Go to the line that contains "by_event ty s" and transcribe from there to the end of the entries, that line and the last one included.
** MATERIALS PROVIDED follows **
(** What follows the guards for a new event. *)
Definition record_event (eventOutbox : bool) (run : ConversationRun) (event : ExternalConversationEvent) :
    Tx ConversationEvent :=
  projection ← catch (applyEventProjectionIsolated run event);
  let parked := match projection with inr e => projectionIsParked event e | inl _ => false end in
  match projection, parked with
  | inr e, false => throw e
  | _, _ =>
      stored ← appendEvent eventOutbox (xe_ThreadID event) (xe_RunID event) (cr_ProcessID run)
                 (xe_SourceEventID event) (xe_SourceSequence event) (xe_EventType event)
                 (xe_OccurredAt event) (xe_Payload event);
      (if parked then deferProjection (xe_ThreadID event) (ce_Sequence stored) (xe_RunID event) (xe_EventType event)
       else mret tt);;
      advanceRunCursor event;;
      mret stored
  end.

Definition persistEvent (eventOutbox : bool) (event : ExternalConversationEvent) : Tx ConversationEvent :=
  '(run, replayed) ← admitEvent event;
  match replayed with
  | Some stored => mret stored
  | None => record_event eventOutbox run event
  end.

(** ** Requests *)

(** What happens to one attempt of a transaction: it runs, Postgres aborts it, or the
    connection is lost before or after it commits. *)
Inductive fate :=
  | Runs
  | Aborts (code : sqlstate)
  | Loses (committed : bool).

Definition attempt_tx {A} (f : fate) (operation : Tx A) (env : Env) (d : DB) : DB * (A + error) :=
  match f with
  | Runs => withConversationTx operation env d
  | Aborts code => (d, inr (Pg code "agentos conversation: commit transaction: %w"))
  | Loses committed =>
      (if committed then (withConversationTx operation env d).1 else d,
       inr (Plain "agentos conversation: commit transaction: %w"))
  end.

(** The surroundings of a request: the readings and the fate of each attempt, what other
    transactions do before it, and whether the context ends in the pause after it. *)
Record Weather := {
  w_env : nat → Env;
  w_fate : nat → fate;
  w_others : nat → DB → DB;
  w_canceled : nat → bool;
}.

Definition conversationTxRetries : nat := 3.
Lemma by_event_evidence ty s s' :
  by_event ty s s' → s' = s ∨ s' ∈ ["running"; "completed"; "interrupted"; "error"] ∧ ty ∈ evidence s'.
Proof.
  intros [(-> & _ & ->)|[(-> & _ & ->)|[(-> & _ & Hs)|(_ & ->)]]]; [| | |by left]; right.
  - split; [set_solver|]. cbn. set_solver.
  - split; [set_solver|]. cbn. set_solver.
  - split; [set_solver|]. apply elem_of_cons in Hs as [->|[->|[->|[]%not_elem_of_nil]%elem_of_cons]%elem_of_cons];
      cbn; set_solver.
Qed.

Lemma ingests_ok ob d event stored d' r r' th uuid ms def :
  conv_ok d → xe_SourceEventID event ≠ "" →
  ingests ob d event stored d' r r' th uuid ms def → conv_ok d'.
Proof.
  intros Hok Hsrc [Hrun (Ht & _ & _)%scope_thread Hnew Hlater Hfresh -> -> Hproj].
  destruct Hproj as [(_ & Hsame & Hlast & Hby & _ & Hcheck & [Hms _] & ->)|(Hty & -> & -> & ->)].
  - eapply recorded_ok; try done; cbn.
    + by destruct Hsame.
    + by apply by_event_evidence in Hby.
    + intros Hs. destruct Hcheck as [->|[_ Hc]%check_run_None]; [by left|]. right.
      rewrite <- Ht, <- (sr_thread _ _ Hsame). by apply Hc.
    + right. split_and!; [done|lia|done].
    + rewrite <- Ht. exact Hms.
    + by left.
    + intros Hty Hs. exfalso. rewrite Hty in Hby.
      destruct Hby as [(_ & _ & ?)|[(Hbad & _)|[(Hbad & _)|[Hno _]]]]; [congruence|discriminate Hbad..|set_solver].
  - eapply recorded_ok; try done; cbn.
    + by left.
    + intros Hs. by left.
    + right. split_and!; [done|lia|done].
    + intros k m Hm. left. by exists m.
    + right. eexists. by split_and!.
    + intros _ _. by rewrite lookup_insert_eq.
Qed.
** End of MATERIALS PROVIDED **
EXERCISE RESULT -
  by_event ty s s' → s' = s ∨ s' ∈ ["running"; "completed"; "interrupted"; "error"] ∧ ty ∈ evidence s'.
Proof.
  intros [(-> & _ & ->)|[(-> & _ & ->)|[(-> & _ & Hs)|(_ & ->)]]]; [| | |by left]; right.
  - split; [set_solver|]. cbn. set_solver.
  - split; [set_solver|]. cbn. set_solver.
  - split; [set_solver|]. apply elem_of_cons in Hs as [->|[->|[->|[]%not_elem_of_nil]%elem_of_cons]%elem_of_cons];
      cbn; set_solver.
Qed.

Lemma ingests_ok ob d event stored d' r r' th uuid ms def :
  conv_ok d → xe_SourceEventID event ≠ "" →
  ingests ob d event stored d' r r' th uuid ms def → conv_ok d'.
Proof.
  intros Hok Hsrc [Hrun (Ht & _ & _)%scope_thread Hnew Hlater Hfresh -> -> Hproj].
  destruct Hproj as [(_ & Hsame & Hlast & Hby & _ & Hcheck & [Hms _] & ->)|(Hty & -> & -> & ->)].
  - eapply recorded_ok; try done; cbn.
    + by destruct Hsame.
    + by apply by_event_evidence in Hby.
    + intros Hs. destruct Hcheck as [->|[_ Hc]%check_run_None]; [by left|]. right.
      rewrite <- Ht, <- (sr_thread _ _ Hsame). by apply Hc.
    + right. split_and!; [done|lia|done].
    + rewrite <- Ht. exact Hms.
    + by left.
    + intros Hty Hs. exfalso. rewrite Hty in Hby.
      destruct Hby as [(_ & _ & ?)|[(Hbad & _)|[(Hbad & _)|[Hno _]]]]; [congruence|discriminate Hbad..|set_solver].
  - eapply recorded_ok; try done; cbn.
    + by left.
    + intros Hs. by left.
    + right. split_and!; [done|lia|done].
    + intros k m Hm. left. by exists m.
    + right. eexists. by split_and!.
    + intros _ _. by rewrite lookup_insert_eq.
Qed.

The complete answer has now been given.